There are many reasons why Modi,a mascot of all that is Hindutva-wadi,is not exactly a hero for the organisation that espouses the Hindu cause. First,the RSS believes that no individual is larger than the organisation. Modi,in his own way,challenged this diktat. On the other hand,the RSS has always failed to understand that a popular political force needs a face,unlike the parivar,which largely operates behind-the-scenes and prefers to be faceless.

In the RSS’s Hindu scheme of things,the vyakti (individual) is less important than the samashti (society). This philosophy may work for it,but when it comes to politics manifestation,the individual gets a larger share of the limelight compared to his organisation. The system works if both sides respect each other’s domain. The classic example of this is former Prime Minister Atal Bihari Vajpayee. Though he was more popular than the body he represented,he never challenged the parent body. At times political compulsions might have forced him to pay no heed to the parivar,but at no point did he think of antagonising it. For,he knew that although an individual may become more popular,he needs organisational strength to deliver the desired results. Unlike Modi,Vajpayee did not let political success and his larger-than-life image go to his head.

Modi — at least in his initial days — made this mistake. He disregarded the fact that irrespective of his popularity,he would need the support of an organisation,first to stay afloat and later to fight the circumstances. It was then that fissures began to develop with the RSS,and he believed that he had reached a stage where the organisation needed him more than he needed it. The realisation that this was far from true came with the never-ending court cases.

Then,he felt that the requisite support was missing. Modi developed suspicions that not everyone in the BJP and the RSS wanted him to succeed. Except for a small handful,he never got the feeling that the full weight of the organisation was with him in facing the challenge. Within the parivar,Modi began to play victim. This further isolated him from the RSS,which likes to tutor its swayamsevaks to take victory and defeat in the same stride. Just as the RSS failed to understand that Modi was no longer its lathi-wielding swayamsevak but a political figure to whom victory and defeat mattered,the BJP leadership,too,failed to bridge the gap.

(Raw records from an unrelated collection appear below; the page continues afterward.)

(* ===== verification/Iso.v ===== *)
(** * Claims on the frame pool

    What the kernel state claims: the kernel's own table, the address space and
    the saved context of every slot and of every checkpoint. [kept w t cs k]
    says that these claims, and those [cs] that running code holds in its local
    variables, are tenants of the pool that share no frame. [hoare] is the triple
    for it: code takes frames into its hand and puts them into the state.
    [steady] code keeps what is in hand and in the state. A checkpoint can be put
    under observation ([froz]): it then keeps its contents too. *)

From S2P Require Import Prelude Hal Frames Mm MmSpec MmWalk Elf PoolAcct ElfProofs CopySpec Console RpcJson KState Traps TrapsProofs Payload Syscall Handler Rpc Sched KRun Owner LoadOwn.

(** ** Claims *)

Inductive claim := CSpace (root : Z) | CFrame (f : Z).
Definition claim_of (t : tenant) : claim := match t with TSpace r _ => CSpace r | TFrame f => CFrame f end.

(** The pool has tenants for the claims. *)
Definition housed (p : fpool) (cs : list claim) : Prop := exists l, map claim_of l = cs /\ sep p l.

#[export] Instance housed_perm (p : fpool) : Proper ((≡ₚ) ==> iff) (housed p).
Proof.
  assert (H : forall cs cs', cs ≡ₚ cs' -> housed p cs -> housed p cs').
  { intros cs cs' Hp (l & <- & Hs). symmetry in Hp. apply Permutation_map_inv in Hp as (l' & -> & Hp). exists l'. split; [done|]. by rewrite <- Hp. }
  intros cs cs' Hp. split; by apply H.
Qed.
Lemma hold_owed (w : Z) (t : option Z) : hoare (kept w t []) owed_fork (fun o =>
  match o with Some pid => holding w t [] (waiting pid) | None => kept w t [] end).
Proof.
  unfold owed_fork. apply hoare_steady; [steady_go|]. intros p. destruct (_ && _); [|by apply hoare_ret].
  apply hoare_steady; [steady_go|]. intros ?. apply hold_restore.
Qed.

Lemma run_leaves (w : Z) (t : option Z) : can_free fz -> hoare (kept w t []) run (fun _ _ => True).
Proof.
  intros Hfree k Hk. unfold run, kernel_satp. erewrite bind_val by done. erewrite bind_val by done. erewrite bind_val by done.
  set (k1 := on_hw _ _). assert (Hk1 : kept (hw_satp (hw k1)) None [] k1).
  { apply (kept_rest _ _ None) in Hk as [H1 H2 H3 H4 H5 H6 H7 H8]. by split. }
  revert Hk1. generalize (hw_satp (hw k1)) as w1. generalize k1. clear - Hfree. intros k1 w1. revert k1.
  do 5 (apply hoare_steady; [steady_go|]; intros ?).
  apply (hoare_bind _ _ _ (fun o => match o with Some pid => holding w1 None [] (waiting pid) | None => kept w1 None [] end)).
  { intros k Hk. cbn. destruct (position _ _) as [pid|] eqn:E; [|done]. apply position_is in E as (H0 & s & Hs & Hp).
    split; [done|]. exists s. split; [done|]. by apply bool_decide_eq_true in Hp. }
  intros [pid|]; [apply hold_start|]. eapply hoare_bind; [apply hold_owed|]. intros [pid|]; [apply hold_start|].
  apply hoare_steady; [steady_go|]. intros _ k Hk. by apply (kept_left w1 None []).
Qed.

Lemma steady_idle : can_free fz -> steady idle_step.
Proof.
  intros Hfree. pose proof (steady_suites Hfree) as Hs. repeat (apply Forall_cons in Hs as [? Hs]).
  unfold idle_step, seed_and_run.
  apply steady_bind; [steady_go|]. intros ob. apply steady_bind; [steady_go|]. intros [b|]; [|steady_go].
  repeat match goal with |- steady (if ?c then _ else _) => destruct c; [solve [steady_go]|] end. steady_go.
Qed.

Indeed,this gap widened,because by then the Vajpayee era had come to an end and the party was groping in the dark to find a new face. In the post-Vajpayee era,when L.K. Advani’s chances of resurrection were ruled out,the BJP leadership comprised of leaders of the same stature. With no one having a clear edge,Modi tried to fill the slot. With back-to-back electoral victories in the state assembly elections,Modi felt he was a natural successor to Vajpayee. Having survived hostile NGOs and legal battles,and with a battery of big-ticket investments from industrialists,Modi thought he had outgrown other BJP leaders. Much to his dismay,the Sangh-controlled BJP leadership refused to buy his story and kept parroting the “we-have-many-leaders” line,comparing Modi to Shivraj Singh Chouhan and Raman Singh. This further alienated Modi.

The RSS. on the other hand,viewed Modi as someone who could challenge its authority and was suspicious of his growing stature. The problem was compounded because the RSS also saw a generational change. Compared to past heads like Bhaurao Deoras,Rajendra Singh and K.S. Sudarshan,the incumbent RSS chief,Mohan Bhagwat,is relatively younger and represents the same generation as Modi. Modi and Bhagwat,in fact,share the same year of birth: 1950. So,clearly,the age advantage was lost.

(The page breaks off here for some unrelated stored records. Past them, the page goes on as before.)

(* ===== verification/Panic.v ===== *)
(** * The panic handler (kernel/src/main.rs)

    One report through the JSON escaper, then shutdown; a second entry, the one
    that finds [IN_PANIC] set, goes straight down. *)

From S2P Require Import Prelude Hal Frames Console Utf8 JsonDoc JsonText RpcJson KState Traps Payload Syscall Handler Rpc Sched KRun.

(** [FmtCapture]: every piece a [write!] produces goes through the escaper. *)
Fixpoint fmt_capture (pieces : list bytes) : wprog :=
  match pieces with
  | [] => wok
  | p :: r => Try (write_json_escaped p) (fmt_capture r)
  end.

(** [loc] is the file and line of [info.location()], [message] the pieces
    [info.message()] formats to. *)
Definition panic_frame (id : Z) (loc : option (bytes * Z)) (message : list bytes) : wprog :=
  (fmt [js "{'id':"; dec id; js ",'type':'panic','location':'"] +!
   match loc with
   | Some (file, line) => fmt_capture [file; lit ":"; dec line]
   | None => wok
   end +!
   Put (js "','msg':'") +!
   fmt_capture message +!
   Put (js "'}"))%W.

Definition panic (in_panic : bool) (loc : option (bytes * Z)) (message : list bytes) : M unit :=
  if in_panic then stop XShutdown else
  let! id := next_event in
  send (panic_frame id loc message) ;;;
  stop XShutdown.

Lemma fmt_capture_text (l : list bytes) : text (fmt_capture l) = concat (map (fun p => concat (map json_escape_byte p)) l).
Proof. induction l as [|p l IH]; [done|]. cbn [fmt_capture text map concat]. by rewrite escaped_text, IH. Qed.

Definition panic_text (id : Z) (loc : option (bytes * Z)) (message : list bytes) : bytes :=
  js "{'id':" ++ dec id ++ js ",'type':'panic','location':'" ++
  concat (map json_escape_byte (match loc with Some (file, line) => file ++ lit ":" ++ dec line | None => [] end)) ++
  js "','msg':'" ++ concat (map json_escape_byte (concat message)) ++ js "'}".

Lemma escape_concat (l : list bytes) :
  concat (map (fun p => concat (map json_escape_byte p)) l) = concat (map json_escape_byte (concat l)).
Proof. induction l as [|p l IH]; [done|]. cbn [map concat]. by rewrite IH, map_app, concat_app. Qed.

Lemma panic_frame_text (id : Z) (loc : option (bytes * Z)) (message : list bytes) :
  text (panic_frame id loc message) = panic_text id loc message.
Proof.
  unfold panic_frame, panic_text. cbn [text]. rewrite fmt_text, fmt_capture_text, escape_concat. cbn [concat].
  rewrite app_nil_r, <- !app_assoc. do 4 f_equal. destruct loc as [[file line]|]; [|done].
  rewrite fmt_capture_text, escape_concat. cbn [concat]. by rewrite app_nil_r.
Qed.

Lemma utf8_concat (l : list bytes) : Forall (fun p => utf8_valid p = true) l -> utf8_valid (concat l) = true.
Proof. induction 1; [done|]. cbn [concat]. by apply utf8_app. Qed.

Lemma utf8_digits (d : bytes) : Forall (fun b => is_digit b = true) d -> utf8_valid d = true.
Proof.
  induction 1 as [|b d Hb _ IH]; [done|]. rewrite ascii_cons; [done|]. unfold is_digit in Hb. zbool. lia.
Qed.

(** The report is one JSON document, whatever the message: the pieces of a Rust
    message are UTF-8. *)
Lemma panic_frame_doc (id : Z) (loc : option (bytes * Z)) (message : list bytes) :
  (forall file line, loc = Some (file, line) -> utf8_valid file = true) -> Forall (fun p => utf8_valid p = true) message ->
  doc (panic_frame id loc message).
Proof.
  intros Hl Hm.
  assert (H : forall l st, Forall (fun p => utf8_valid p = true) l -> feeds (InString false, st) (text (fmt_capture l)) (InString false, st)).
  { intros l st Hu. rewrite fmt_capture_text, escape_concat, <- escaped_text. by apply feeds_escaped, utf8_concat. }
  pose proof (fun st => H message st Hm) as Hmsg. unfold panic_frame. destruct loc as [[file line]|]; [|doc_go].
  assert (Hloc : forall st, feeds (InString false, st) (text (fmt_capture [file; lit ":"; dec line])) (InString false, st)).
  { intros st. apply H. repeat constructor; [by eapply Hl|]. apply utf8_digits, dec_digits. }
  doc_go.
Qed.

(** The first panic sends one report, whole, and shuts down; a panic inside the
    handler shuts down at once. *)
Lemma panic_reports (k : K) (loc : option (bytes * Z)) (message : list bytes) :
  panic true loc message k = (Exit XShutdown, k) /\
  panic false loc message k =
    (Exit XShutdown, if (length (panic_text (next_id k) loc message) <=? CAPACITY)%nat
                     then sent (frame_bytes (panic_text (next_id k) loc message)) (numbered k) else numbered k).
Proof.
  split; [done|]. unfold panic. run_bind. rewrite <- panic_frame_text.
  destruct (_ <=? _)%nat eqn:E.
  - apply Nat.leb_le in E. by rewrite (bind_val _ _ _ _ _ (send_run _ _ E)).
  - apply Nat.leb_gt, build_overflow in E. unfold send, emit. by rewrite E.
Qed.

(** A message that does not fit the frame is not reported at all. *)
Lemma panic_silent : exists message,
  panic false None [message] (mkK (mkHw [] [] 0 [] 0 0 []) (pool_init (fun _ => x00)) traps_init pay_init ops_init 0) =
  (Exit XShutdown, mkK (mkHw [] [] 0 [] 0 0 []) (pool_init (fun _ => x00)) traps_init pay_init ops_init 1).
Proof. exists (replicate 2048 x61). vm_compute. reflexivity. Qed.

Things began to change only after Modi recorded his third successive electoral victory in the Gujarat assembly elections. The first sign that he wanted to mend fences with the RSS came when Modi,after his victory,extended an olive branch to the parivar by personally writing to RSS bigwigs,seeking their blessings. This was the first time the Gujarat CM acknowledged — perhaps not by choice — the organisation’s role,and paid it due respect. After his resounding victory in Gujarat,the RSS also realised that it didn’t have much choice. But since the parivar believes that the organisation is bigger than the individual,it wanted the individual,that is,Modi,to take the first step,which he did.

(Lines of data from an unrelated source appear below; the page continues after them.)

(** The call [sys::write] by a payload that may write, of bytes it can read. *)
Lemma write_step {T} (ptr : Z) (b : bytes) (next : Z -> user T) (f : TrapFrame) (k : K) (pid : Z) (s : Slot) :
  on_hart f -> running k pid s -> Z.land (caps s) CAP_WRITE <> 0 -> root s <> 0 -> (length b <= 256)%nat ->
  copy_from_user (pmem (pool k)) (root s) ptr (Z.of_nat (length b)) = Some b ->
  exists f' k', on_hart f' /\
    user_run (Sys USER_WRITE ptr (Z.of_nat (length b)) 0 next) f k = user_run (next (Z.of_nat (length b))) f' k' /\
    went k k' [frame_bytes (output_event (wrap64 (events k + 1)) pid (start_event s) (Z.of_nat (length b)) b)] 2.
Proof.
  intros Hf H Hc Hr Hl Hb. set (k1 := recorded_trap CAUSE_U_ECALL 0 (call_frame USER_WRITE ptr (Z.of_nat (length b)) 0 f) k).
  assert (H1 : running k1 pid s) by (by apply (running_same k)).
  pose proof (write_run k1 pid s ptr (Z.of_nat (length b)) H1 Hc Hr ltac:(lia)) as Hw. cbv zeta in Hw.
  replace (Z.min (Z.of_nat (length b)) 256) with (Z.of_nat (length b)) in Hw by lia.
  change (pool k1) with (pool k) in Hw. rewrite Hb in Hw. destruct Hw as [_ Hw].
  edestruct (sys_step USER_WRITE ptr (Z.of_nat (length b)) 0 (Z.of_nat (length b)) next f k) as (f' & Hf' & Hrun); [done| | |].
  - change (2 ^ 63) with 9223372036854775808. lia.
  - intros f1 H7 H0 H1'. rewrite (dispatch_write f1 _ _ H7 H0 H1'). apply resume_run, Hw.
  - exists f'. eexists. split; [done|]. split; [exact Hrun|].
    apply (after_trans _ k1 _ [] _ 1 1); [apply after_trap|]. apply after_sent.
Qed.

(** Whatever becomes of a write, the payload goes on. *)
Lemma say_step {T} (ptr len : Z) (next : Z -> user T) (f : TrapFrame) (k : K) (pid : Z) (s : Slot) :
  on_hart f -> running k pid s -> 0 <= len ->
  exists v f' k' out n, on_hart f' /\ user_run (Sys USER_WRITE ptr len 0 next) f k = user_run (next v) f' k' /\ went k k' out n /\ (length out <= 1)%nat.
Proof.
  intros Hf H Hl. set (k1 := recorded_trap CAUSE_U_ECALL 0 (call_frame USER_WRITE ptr len 0 f) k).
  assert (H1 : running k1 pid s) by (by apply (running_same k)).
  assert (Hw : exists v k2 out n, - 2 ^ 63 <= v < 2 ^ 63 /\ sys_write ptr len k1 = (Val v, k2) /\ went k1 k2 out n /\ (length out <= 1)%nat).
  { destruct (decide (Z.land (caps s) CAP_WRITE = 0)) as [Ec|Ec].
    - pose proof (emit_denied_run k1 pid s (lit "write") (lit "write") H1 ltac:(vm_compute; lia) ltac:(vm_compute; lia)) as He.
      exists ENOCAP. eexists _, _, _. split; [done|]. split; [|split; [apply after_sent|done]]. unfold sys_write. run_bind.
      change (cap_bit CapWrite) with CAP_WRITE. rewrite Ec. cbn [Z.eqb negb].
      rewrite (bind_val _ _ _ _ _ He). unfold ret, denied. reflexivity.
    - destruct (decide (root s = 0)) as [Er|Er].
      + eexists EFAULT, k1, [], 0. split; [done|]. split; [|split; [split; try done; [by rewrite app_nil_r|lia]|cbn; lia]]. unfold sys_write. run_bind.
        change (cap_bit CapWrite) with CAP_WRITE. apply Z.eqb_neq in Ec. rewrite Ec. cbn [negb].
        unfold emit_output. rewrite bind_assoc. run_bind. by rewrite Er.
      + pose proof (write_run k1 pid s ptr len H1 Ec Er Hl) as Hw. cbv zeta in Hw. destruct (copy_from_user _ _ _ _) as [buf|].
        * destruct Hw as [_ Hw]. eexists _, _, _, _. split; [|split; [exact Hw|split; [apply after_sent|done]]].
          change (2 ^ 63) with 9223372036854775808. lia.
        * eexists EFAULT, k1, [], 0. split; [done|]. split; [exact Hw|]. split; [split; try done; [by rewrite app_nil_r|lia]|cbn; lia]. }
  destruct Hw as (v & k2 & out & n & Hv & Hw & Ha & Ho).
  destruct (sys_step USER_WRITE ptr len 0 v next f k k2 Hf Hv) as (f' & Hf' & Hrun).
  { intros f1 H7 H0 H1'. rewrite (dispatch_write f1 _ _ H7 H0 H1'). apply resume_run, Hw. }
  exists v, f', k2. eexists _, _. split; [done|]. split; [exact Hrun|]. split; [eapply after_trans; [apply after_trap|exact Ha]|done].
Qed.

Since then,the RSS has reluctantly agreed to give Modi a larger role. Like all political manipulations,this one is also a marriage of convenience. The only difference is that this is within the parivar. Its longevity depends on how quickly Modi adapts to the Congress-like high command culture where lesser mortals outside the Family are forbidden from taking any credit,or on whether he can become another Vajpayee,who reached out to people over the organisation’s shoulders. Till such time,both sides will continue to face the question: Iska kya karen?